As Congress haggles over a multitrillion-dollar budget deal, Sen. Joe Manchin III (D.-W.Va.) wants to cut a program to fight climate change. He’s making a mistake, not just for the planet but also for workers in West Virginia.
Manchin dislikes a provision called the Clean Energy Performance Program (CEPP), which would provide $150 billion to reward utilities for moving quickly to renewable energy, such as wind and solar. He’d rather spend some of that money for what’s known as “firm power,” which means low-carbon fuels that can backstop the renewable sources.
Manchin has a point, actually. Utilities aren’t sure they can make the transition as quickly as the CEPP plan envisions. They need some reliable low-carbon alternative fuels to make sure the power grid doesn’t crash if the wind doesn’t blow, the sun doesn’t shine, weather disasters occur — and batteries can’t fill the gap. But the answer isn’t to kill the clean energy program — it’s to adapt it so that utilities can meet achievable goals.
As moderate and progressive Democrats look for a compromise, they should study proposals from a group called the Labor Energy Partnership. It’s sponsored by the AFL-CIO and the Energy Futures Initiative, created by former energy secretary Ernest Moniz. Its reports highlight two oft-overlooked points in the climate debate: Low-carbon fuels of some sort will be needed for years to supplement renewables, and a viable “net-zero” strategy requires removing carbon from the air and oceans — a huge challenge and one that will employ many workers.
The beginning of wisdom is to understand, as the AFL-CIO does, that the transition to a net-zero clean energy economy will be a job creator. American workers will build and install wind turbines, solar panels and other renewable technologies. American workers will build vast fleets of electric vehicles; they’ll work in a modernized fuels industry to supply the firm power that can sustain the grid.
And perhaps most important, American workers will be part of a huge new project to capture carbon in the air and sea, transport it to storage locations and bury it there. Moniz argues that this process of putting captured carbon safely back in the ground will be as intensive as the fossil fuel industry’s centuries of extraction from wells and mines.
As world leaders prepare for the Glasgow climate change summit, starting Oct. 31, the urgency of their mission is obvious in extreme weather events around the world. According to data gathered by the National Oceanic and Atmospheric Administration, the United States in 2020 suffered 22 weather and climate disasters that cost $1 billion or more, compared with an average of about seven events annually from 1980 to 2020.

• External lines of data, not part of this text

(** X18. The counters tell a consistent story through every run of profile
    loads and translations: every unit is counted in exactly one of the two
    modes, also when it fails, so the two mode counters add up to the chunk
    counter; the reviews counted never exceed the units that went beyond
    pass 1; and the chunk counter has grown by the number of [translate]
    calls of the run. *)
Theorem counters_stay_consistent json_loads lower (ops : list op) (w : World) :
  consistent (self w) →
  let w' := run_ops json_loads lower ops w in
  consistent (self w')
  ∧ chunk_counter (counters (self w'))
    = chunk_counter (counters (self w)) + len (List.filter is_unit ops).
Proof.
  cbv zeta. revert w. induction ops as [|o ops IH]; intros w Hw.
  { split; [done|]. unfold len. cbn. lia. }
  change (run_ops json_loads lower (o :: ops) w)
    with (run_ops json_loads lower ops (run_op json_loads lower o w)).
  assert (consistent (self (run_op json_loads lower o w))
          ∧ chunk_counter (counters (self (run_op json_loads lower o w)))
            = chunk_counter (counters (self w))
              + (if is_unit o then 1 else 0)) as [Hc Hn].
  { destruct o as [basename [pf|]|text]; unfold run_op.
    - split; [exact Hw|cbn; lia].
    - split; [exact Hw|cbn; lia].
    - destruct (translate json_loads lower text w) as [r w1] eqn:E.
      apply unit_counters in E. cbv zeta in E. unfold consistent in *.
      cbn [snd is_unit]. lia. }
  destruct (IH _ Hc) as [Hc' Hn']. split; [exact Hc'|].
  rewrite Hn', Hn. unfold len. cbn [List.filter].
  destruct (is_unit o); cbn [length]; lia.
Qed.

(** ** More on strings *)

Lemma startswith_spec (p s : str) :
  startswith p s = true ↔ ∃ b, s = p ++ b.
Proof.
  revert s. induction p as [|x p IH]; intros s; simpl.
  - split; [by exists s|done].
  - destruct s as [|y s]; [split; [done|by intros [b ?]]|].
    destruct (N.eqb_spec x y) as [->|Hne].
    + rewrite IH. split; intros [b Hb]; exists b; by simplify_eq.
    + split; [done|]. intros [b Hb]. by simplify_eq.
Qed.

Lemma contains_nil (sub : str) : contains sub [] = startswith sub [].
Proof. unfold contains. by rewrite orb_false_r. Qed.

Lemma contains_cons (sub : str) x s :
  contains sub (x :: s) = startswith sub (x :: s) || contains sub s.
Proof. done. Qed.

Lemma contains_spec (sub s : str) :
  contains sub s = true ↔ ∃ a b, s = a ++ sub ++ b.
Proof.
  induction s as [|x s IH].
  - rewrite contains_nil, startswith_spec. split.
    + intros [b Hb]. by exists [], b.
    + intros (a & b & Hab). destruct a; [by exists b|done].
  - rewrite contains_cons, orb_true_iff, startswith_spec, IH. split.
    + intros [[b Hb]|(a & b & Hab)]; [by exists [], b|].
      exists (x :: a), b. by rewrite Hab.
    + intros (a & b & Hab). destruct a as [|y a].
      * left. by exists b.
      * right. exists a, b. by injection Hab.
Qed.

(** X10. A review is taken as a pass exactly when one of the three accepted
    sentinels occurs somewhere in it, whatever surrounds the sentinel; an
    empty review is not a pass. *)
Theorem quality_ok_iff_sentinel_occurs (review : str) :
  (_is_quality_ok review = true ↔
   ∃ tag a b, tag ∈ QUALITY_TAGS ∧ review = a ++ tag ++ b)
  ∧ _is_quality_ok [] = false.
Proof.
  split; [|done]. unfold _is_quality_ok. rewrite existsb_exists. split.
  - intros (tag & Hin & Hc). apply contains_spec in Hc as (a & b & ->).
    exists tag, a, b. split; [by apply list_elem_of_In|done].
  - intros (tag & a & b & Hin & ->). exists tag.
    split; [by apply list_elem_of_In|]. apply contains_spec. eauto.
Qed.

(** ** Splitting at a delimiter of several characters *)

Lemma split_go_skip (sep a s : str) :
  split_go sep (length a) (a ++ s) = split_go sep 0 s.
Proof. induction a as [|x a IH]; [done|]. exact IH. Qed.

Lemma split_sep_head (c : N) (sep' s : str) :
  split (c :: sep') ((c :: sep') ++ s) = [] :: split (c :: sep') s.
Proof.
  unfold split. change ((c :: sep') ++ s) with (c :: (sep' ++ s)).
  cbn [split_go].
  assert (startswith (c :: sep') (c :: sep' ++ s) = true) as ->
    by (apply startswith_spec; by exists s).
  f_equal. replace (length (c :: sep') - 1)%nat with (length sep')
    by (cbn [length]; lia).
  apply split_go_skip.
Qed.

Lemma split_absent_head (c : N) (sep' a s : str) :
  c ∉ a →
  split (c :: sep') (a ++ s)
  = match split (c :: sep') s with
    | seg :: rest => (a ++ seg) :: rest
    | [] => [a]
    end.
Proof.
  unfold split. induction a as [|x a IH]; intros Ha.
  - cbn [app]. destruct (split_go (c :: sep') 0 s) eqn:E; [|done].
    by apply split_go_nonempty in E.
  - apply not_elem_of_cons in Ha as [Hx Ha].
    change ((x :: a) ++ s) with (x :: (a ++ s)). cbn [split_go startswith].
    destruct (N.eqb_spec c x) as [->|_]; [done|].
    rewrite (IH Ha). by destruct (split_go (c :: sep') 0 s).
Qed.

Lemma split_absent (c : N) (sep' a : str) :
  c ∉ a → split (c :: sep') a = [a].
Proof.
  intros Ha. pose proof (split_absent_head c sep' a [] Ha) as H.
  rewrite app_nil_r in H. rewrite H. unfold split. cbn [split_go].
  by rewrite app_nil_r.
Qed.

(** ** A well-formed batch answer *)

Lemma batch_parts_cons (piece q : str) (rest : list str) :
  strip piece = q → plain_paragraph q →
  map (λ p, replace NL SP (strip p))
    (List.filter (λ p, truthy (strip p)) (piece :: rest))
  = q :: map (λ p, replace NL SP (strip p))
           (List.filter (λ p, truthy (strip p)) rest).
Proof.
  intros Hs (Hne & _ & _ & Hnl). cbn [List.filter]. rewrite Hs.
  destruct q as [|x q]; [done|]. cbn [truthy map]. rewrite Hs.
  f_equal. unfold replace, NL. rewrite split_char_free by done. done.
Qed.

Lemma batch_parts_join (qs : list str) (pre : str) :
  Forall plain_paragraph qs → Forall (λ x, is_space x = true) pre →
  batch_parts (pre ++ join (NL ++ PARA_DELIMITER ++ NL) qs) = qs.
Proof.
  assert (∀ a : str, Forall (λ x, is_space x = true) a → 124%N ∉ a) as Hsp.
  { intros a Ha Hin. eapply Forall_forall in Ha; [|exact Hin]. done. }
  assert (Forall (λ x, is_space x = true) NL) as HNL
    by (by repeat constructor).
  unfold batch_parts.
  change PARA_DELIMITER with (124%N :: lit "||PARA|||").
  intros Hqs. revert pre.
  induction Hqs as [|q qs Hq Hqs IH]; intros pre Hpre.
  - change (join _ []) with (@nil N). rewrite app_nil_r.
    rewrite split_absent by auto. cbn [List.filter].
    replace (strip pre) with (@nil N); [done|].
    symmetry. exact (strip_padding [] [] pre (Forall_nil_2 _) Hpre).
  - assert (strip (pre ++ q ++ NL) = q) as Hstrip.
    { rewrite strip_padding by done. apply Hq. }
    destruct qs as [|q2 qs].
    + change (join _ [q]) with q. rewrite split_absent.
      * rewrite (batch_parts_cons _ q); [done| |done].
        pose proof (strip_padding pre q [] Hpre (Forall_nil_2 _)) as H.
        rewrite app_nil_r in H. rewrite H. apply Hq.
      * rewrite not_elem_of_app. split; [auto|apply Hq].
    + change (join ?sep (q :: q2 :: qs))
        with (q ++ sep ++ join sep (q2 :: qs)).
      set (J := join _ (q2 :: qs)) in *.
      replace (pre ++ q ++ (NL ++ (124%N :: lit "||PARA|||") ++ NL) ++ J)
        with ((pre ++ q ++ NL) ++ (124%N :: lit "||PARA|||") ++ (NL ++ J))
        by (by rewrite <- !app_assoc).
      rewrite split_absent_head, split_sep_head.
      * rewrite app_nil_r, (batch_parts_cons _ q) by done.
        f_equal. by apply IH.
      * rewrite !not_elem_of_app. split_and!; [auto|apply Hq|auto].
Qed.

(** X11. An answer to a batch that has one plain paragraph per input
    paragraph, separated as the request was, is returned paragraph by
    paragraph, joined by newlines, and nothing is merged or padded. *)
Theorem well_formed_batch_answer (paragraphs qs : list str) :
  length qs = length paragraphs →
  Forall plain_paragraph qs →
  reassemble paragraphs (join (NL ++ PARA_DELIMITER ++ NL) qs)
  = (join NL qs, None).
Proof.
  intros Hlen Hqs. unfold reassemble.
  rewrite <- (app_nil_l (join _ qs)), batch_parts_join by done.
  unfold len. rewrite Hlen, Z.eqb_refl. done.
Qed.

(** X12. A batch answer that is blank gives back the source text as it
    was, every paragraph padded from the original, with the padding
    notice. *)
Theorem blank_batch_answer_returns_source (text translation : str) :
  Forall (λ x, is_space x = true) translation →
  reassemble (split NL text) translation
  = (text, Some (PaddedParas 0 (len (split NL text)))).
Proof.
  intros Hblank. unfold reassemble.
  pose proof (batch_parts_join [] translation (Forall_nil_2 _) Hblank) as Hp.
  change (join _ []) with (@nil N) in Hp. rewrite app_nil_r in Hp.
  rewrite Hp. clear Hp.
  assert (0 < len (split NL text)) as Hn.
  { unfold len, split. pose proof (split_go_nonempty NL 0 text).
    destruct (split_go NL 0 text); [done|]. cbn [length]. lia. }
  change (len []) with 0.
  destruct (Z.eqb_spec 0 (len (split NL text))) as [|_]; [lia|].
  destruct (Z.gtb_spec 0 (len (split NL text))) as [|_]; [lia|].
  unfold len. rewrite (slice_from_nonneg 0), slice_to_nonneg.
  cbn [app]. rewrite firstn_all, drop_0.
  unfold NL. by rewrite join_split_char.
Qed.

Moniz has made two contrarian arguments in testimony this year to Congress. First, to the consternation of some wind and solar advocates, he contends that reliable power will be needed for periods when the wind doesn’t blow or the sun doesn’t shine. California data analyzed by his group showed that in 2017, California had 90 days with little or no wind, sometimes 10 days in a row. Even with recent technology advances, batteries won’t solve such problems of “intermittency,” Moniz says.
“You’ll need fuels” to provide reliability, Moniz told me in a recent interview. That could be some form of clean hydrogen, from water or perhaps natural gas. The increase in erratic weather events, like the freeze last winter that crashed the Texas grid, make these backup fuels even more important. Europe’s energy crunch this fall, dubbed “the first big energy scare of the green era” by the Economist, makes the same point.

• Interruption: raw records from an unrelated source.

(** Everything [move_pacman] does, read off its branches. *)
Lemma move_pacman_effects b idx c ptr rnd r b' c' pac :
  slot (pacmans b) idx = Some pac ->
  move_pacman b idx c ptr rnd = Some (r, b', c') ->
  exists pac', move_effects b idx pac r b' pac'.
Proof.
  unfold move_pacman. intros Hpac H. pose proof (slot_lt _ _ _ Hpac) as Hidx.
  destruct (Z.ltb_spec idx 0); [lia|].
  rewrite Hpac in H. simpl in H.
  destruct (Z.eqb_spec (alive pac) 0) as [Hdead|Halive].
  { injection H as <- <- <-. exists pac. split.
    - apply same_frame_refl.
    - done.
    - done.
    - done.
    - unfold move_results. in_list.
    - done.
    - done.
    - done.
    - done.
    - done.
    - by left.
    - done.
    - done.
    - done.
    - by left. }
  destruct (0 <? waiting pac).
  { destruct (put_pacman _ _ _) as [b1|] eqn:Ep; [|done]. simpl in H.
    injection H as <- <- <-. eexists.
    refine (stay_effects _ _ _ _ _ _ Hpac Halive _ _ _ Ep); [by left|by repeat split|by left]. }
  destruct (load_command _ _ _) as [cmd|]; [|done]. simpl in H.
  destruct (if Ascii.eqb (toupper (command cmd)) "R" then _ else _)
    as [direction|]; [|done].
  simpl in H.
  set (pac0 := set_waiting (passo pac) pac) in *.
  assert (Hb0 : same_body pac pac0) by (by repeat split).
  destruct (switch_direction _ _ _) as [new_x new_y| |] eqn:Esw.
  - apply switch_direction_step in Esw. change (pos_x pac0) with (pos_x pac) in Esw.
    change (pos_y pac0) with (pos_y pac) in Esw.
    set (pac1 := set_current_move (iadd (current_move pac0) 1) pac0) in *.
    assert (Hb1 : same_body pac pac1) by (by repeat split).
    destruct (is_valid_position b new_x new_y) eqn:Ev; simpl in H.
    2:{ destruct (put_pacman _ _ _) as [b1|] eqn:Ep; [|done]. simpl in H.
        injection H as <- <- <-. eexists.
        refine (stay_effects _ _ _ _ _ _ Hpac Halive _ _ _ Ep); [by right|exact Hb1|by right]. }
    destruct (slot (board b) _) as [new_cell|] eqn:Ecell; [|done]. simpl in H.
    destruct (Z.eqb_spec (has_portal new_cell) 0) as [Hportal|Hportal]; simpl in H.
    2:{ (* the portal *)
        destruct (put_content b _ _) as [b1|] eqn:E1; [|done]. simpl in H.
        destruct (put_content b1 _ _) as [b2|] eqn:E2; [|done]. simpl in H.
        destruct (put_pacman b2 _ _) as [b3|] eqn:E3; [|done]. simpl in H.
        injection H as <- <- <-.
        pose proof (put_content_same_frame _ _ _ _ E1) as F1.
        pose proof (put_content_same_frame _ _ _ _ E2) as F2.
        pose proof (put_pacman_same_frame _ _ _ _ E3) as F3.
        apply put_content_cells in E1 as (P1 & L1 & C1).
        apply put_content_cells in E2 as (P2 & L2 & C2).
        pose proof (put_pacman_frame _ _ _ _ E3) as (_ & _ & _ & Hs3).
        apply put_pacman_cells in E3 as (B3 & L3 & P3).
        exists (set_pos new_x new_y pac1). split; simpl.
        - eapply same_frame_trans; [|apply same_frame_level_finished].
          eauto using same_frame_trans.
        - done.
        - intros j Hj. rewrite P3, P2, P1. by rewrite list_lookup_insert_ne.
        - done.
        - unfold move_results. in_list.
        - done.
        - done.
        - done.
        - done.
        - intros _. split; [done|]. exists new_cell. split; [done|]. by left.
        - by left.
        - intros j. rewrite B3.
          apply (differs_step (board b) (board b1) (board b2));
            [intros ?%C1; by left | intros ?%C2; by right | apply board_pos_eq_dec].
        - done.
        - done.
        - by right. }
    destruct (Ascii.eqb_spec (content new_cell) "W") as [|EW]; simpl in H.
    { destruct (put_pacman _ _ _) as [b1|] eqn:Ep; [|done]. simpl in H.
      injection H as <- <- <-. eexists.
      refine (stay_effects _ _ _ _ _ _ Hpac Halive _ _ _ Ep); [by right|exact Hb1|by right]. }
    destruct (Ascii.eqb_spec (content new_cell) "X") as [|EX]; simpl in H.
    { destruct (put_pacman _ _ _) as [b1|] eqn:Ep; [|done]. simpl in H.
      injection H as <- <- <-. eexists.
      refine (stay_effects _ _ _ _ _ _ Hpac Halive _ _ _ Ep); [by right|exact Hb1|by right]. }
    destruct (Ascii.eqb_spec (content new_cell) "M") as [|EM]; simpl in H.
    { (* onto a ghost *)
      destruct (put_pacman b _ _) as [b1|] eqn:Ep; [|done]. simpl in H.
      destruct (kill_pacman b1 _) as [b2|] eqn:Ek; [|done]. simpl in H.
      injection H as <- <- <-.
      pose proof (put_pacman_same_frame _ _ _ _ Ep) as F1.
      pose proof (put_pacman_frame _ _ _ _ Ep) as (_ & Hw1 & _ & Hs1).
      apply put_pacman_cells in Ep as (B1 & L1 & P1).
      unfold kill_pacman in Ek. rewrite Hs1 in Ek. simpl in Ek.
      destruct (put_content b1 _ _) as [b1'|] eqn:Ec; [|done]. simpl in Ek.
      pose proof (put_content_same_frame _ _ _ _ Ec) as F2.
      pose proof (put_pacman_same_frame _ _ _ _ Ek) as F3.
      apply put_content_cells in Ec as (P2 & L2 & C2).
      pose proof (put_pacman_frame _ _ _ _ Ek) as (_ & _ & _ & Hs3).
      apply put_pacman_cells in Ek as (B3 & L3 & P3).
      exists (set_alive 0 pac1). split; simpl.
      - eauto using same_frame_trans.
      - done.
      - intros j Hj. rewrite P3, P2, P1. by rewrite !list_lookup_insert_ne.
      - done.
      - unfold move_results. in_list.
      - done.
      - done.
      - done.
      - congruence.
      - done.
      - by left.
      - intros j. rewrite B3. intros Hj. left.
        rewrite <- B1 in Hj. apply C2 in Hj. rewrite Hj.
        unfold get_board_index. by rewrite Hw1.
      - done.
      - done.
      - by right. }
    (* a completed step *)
    match type of H with
    | (?m ≫= _) = _ => destruct m as [[pac2 b1]|] eqn:Edot; [|done]
    end.
    simpl in H.
    destruct (put_content b1 _ _) as [b2|] eqn:E2; [|done]. simpl in H.
    destruct (put_content b2 _ _) as [b3|] eqn:E3; [|done]. simpl in H.
    destruct (put_pacman b3 _ _) as [b4|] eqn:E4; [|done]. simpl in H.
    injection H as <- <- <-.
    pose proof (put_content_same_frame _ _ _ _ E2) as F2.
    pose proof (put_content_same_frame _ _ _ _ E3) as F3.
    pose proof (put_pacman_same_frame _ _ _ _ E4) as F4.
    apply put_content_cells in E2 as (P2 & L2 & C2).
    apply put_content_cells in E3 as (P3 & L3 & C3).
    pose proof (put_pacman_frame _ _ _ _ E4) as (_ & _ & _ & Hs4).
    apply put_pacman_cells in E4 as (B4 & L4 & P4).
    assert (Hdot :
      same_frame b b1 /\ pacmans b1 = pacmans b /\
      level_finished b1 = level_finished b /\
      (pos_x pac2 = pos_x pac /\ pos_y pac2 = pos_y pac /\ alive pac2 = alive pac /\
       passo pac2 = passo pac /\ n_moves pac2 = n_moves pac /\
       next_user_move pac2 = next_user_move pac /\
       length (moves pac2) = length (moves pac)) /\
      (points pac2 = points pac \/
       points pac2 = iadd (points pac) (get_board_index b new_x new_y)) /\
      forall k : nat, board b1 !! k <> board b !! k ->
                      k = Z.to_nat (get_board_index b new_x new_y)).
    { destruct (has_dot new_cell =? 0); simpl in Edot.
      - injection Edot as <- <-. repeat split; try done. by left.
      - destruct (store (board b) _ _) as [cells|] eqn:Est; [|done]. simpl in Edot.
        injection Edot as <- <-. apply store_Some in Est as [_ ->].
        split; [apply same_frame_dot; by apply slot_Some in Ecell as [_ ?]|].
        split; [done|]. split; [done|]. split; [by repeat split|].
        split; [by right|]. simpl. intros k. apply insert_changes. }
    destruct Hdot as (F1 & P1 & L1 & Hb2 & Hpts & C1).
    destruct Hb2 as (Hx & Hy & Ha & Hpa & Hn & Hk & Hl).
    exists (set_pos new_x new_y pac2). split; simpl.
    + eauto using same_frame_trans.
    + done.
    + intros j Hj. rewrite P4, P3, P2, P1. by rewrite list_lookup_insert_ne.
    + done.
    + unfold move_results. in_list.
    + done.
    + done.
    + done.
    + congruence.
    + intros _. split; [done|]. exists new_cell. split; [done|]. by right.
    + destruct Hpts as [Hpts|Hpts]; [by left|by right].
    + intros j. rewrite B4.
      apply (differs_step (board b) (board b2) (board b3));
        [ | intros ?%C3; by right | apply board_pos_eq_dec].
      apply (differs_step (board b) (board b1) (board b2));
        [intros ?%C1; by right | intros ?%C2; by left | apply board_pos_eq_dec].
    + done.
    + done.
    + right. simpl. (* the counter of the stepped pacman *)
      assert (Hc : current_move pac2 = current_move pac1).
      { destruct (has_dot new_cell =? 0); simpl in Edot.
        - by injection Edot as <- <-.
        - destruct (store (board b) _ _); [|done]. simpl in Edot.
          by injection Edot as <- <-. }
      by rewrite Hc.
  - (* 'T' *)
    match type of H with
    | (?m ≫= _) = _ => destruct m as [[pac1 c0]|] eqn:Et; [|done]
    end.
    simpl in H. destruct (put_pacman _ _ _) as [b1|] eqn:Ep; [|done]. simpl in H.
    injection H as <- <- <-. eexists.
    refine (stay_effects _ _ _ _ _ _ Hpac Halive _ _ _ Ep); [| |by left].
    + destruct (turns_left cmd =? 1); apply store_turns_left_counter in Et;
        simpl in Et; [by right|by left].
    + destruct (turns_left cmd =? 1); apply store_turns_left_body in Et;
        destruct Et as (? & ? & ? & ? & ? & ? & ? & ?); repeat split; simpl in *;
        congruence.
  - destruct (put_pacman _ _ _) as [b1|] eqn:Ep; [|done]. simpl in H.
    injection H as <- <- <-. eexists.
    refine (stay_effects _ _ _ _ _ _ Hpac Halive _ _ _ Ep); [by left|exact Hb0|by right].
Qed.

Carbon capture and storage might be the most important and least understood item on the Glasgow agenda. A 2020 report from the International Energy Agency stressed that carbon removal will play “a key role” in transition to net-zero. The technology for direct air capture, through filters that chemically bind with carbon dioxide, is still evolving. But at least 15 such plants are now operating in Europe and North America.
The scale of the decarbonization effort is immense. The Labor Energy Partnership argued in a June paper that gigatons of carbon must be captured, transported and stored. How much is that? Scientists estimate that one gigaton is equivalent to 10,000 fully loaded aircraft carriers. The paper didn’t estimate how people would be employed in capture and storage, but it predicted that other decarbonization efforts will employ at least 1.5 million.
“Save the planet” should be a powerful enough argument to fund climate change proposals in the budget deal. But if that doesn’t work for you, how about: Jobs, jobs, jobs?